> _Your goal_
Every record here must be set down once more, precisely as it reads.

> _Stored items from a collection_
=== Begin Enclosure ===
(** * KabeNaki: character part extraction and sprite compositing

    A shallow embedding of the core of [Source/Tkinter/tkinter_app_fix_RGBA.py]
    (classes [CharacterExtractor] and [SpriteCompositor]) and of the
    compositor of [Source/Streamlit/web.py], with the properties the
    specification states about them.

    Conventions of the embedding:
    - Python [dict]s that are iterated ([game_objects], [transforms],
      [sprite_renderers]) are insertion-ordered association lists; dicts
      that are only looked up ([sprite_mapping], [custom_depths],
      [custom_colors]) are [gmap]s.
    - Python [float]s (positions, colour factors) are IEEE 754 binary64
      numbers and the elements of a NumPy [float32] array binary32
      numbers, with the correctly rounded arithmetic of the Standard
      Library's [SpecFloat]; infinities and NaN are values, and the
      exceptions [int()] raises on them are outcomes.
    - Images are a width, a height and a pixel function; Pillow's
      operations are written per pixel in its 8-bit integer arithmetic. *)

From Stdlib Require Import ZArith QArith Qabs Qround Ascii String Sorting.Sorted Permutation Lia.
From Stdlib Require SpecFloat.
From stdpp Require Import gmap strings list.

Local Open Scope Z_scope.
Set Warnings "-register-all".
=== End Enclosure ===
> _Solution to the problem_
(** * KabeNaki: character part extraction and sprite compositing

    A shallow embedding of the core of [Source/Tkinter/tkinter_app_fix_RGBA.py]
    (classes [CharacterExtractor] and [SpriteCompositor]) and of the
    compositor of [Source/Streamlit/web.py], with the properties the
    specification states about them.

    Conventions of the embedding:
    - Python [dict]s that are iterated ([game_objects], [transforms],
      [sprite_renderers]) are insertion-ordered association lists; dicts
      that are only looked up ([sprite_mapping], [custom_depths],
      [custom_colors]) are [gmap]s.
    - Python [float]s (positions, colour factors) are IEEE 754 binary64
      numbers and the elements of a NumPy [float32] array binary32
      numbers, with the correctly rounded arithmetic of the Standard
      Library's [SpecFloat]; infinities and NaN are values, and the
      exceptions [int()] raises on them are outcomes.
    - Images are a width, a height and a pixel function; Pillow's
      operations are written per pixel in its 8-bit integer arithmetic. *)

From Stdlib Require Import ZArith QArith Qabs Qround Ascii String Sorting.Sorted Permutation Lia.
From Stdlib Require SpecFloat.
From stdpp Require Import gmap strings list.

Local Open Scope Z_scope.
Set Warnings "-register-all".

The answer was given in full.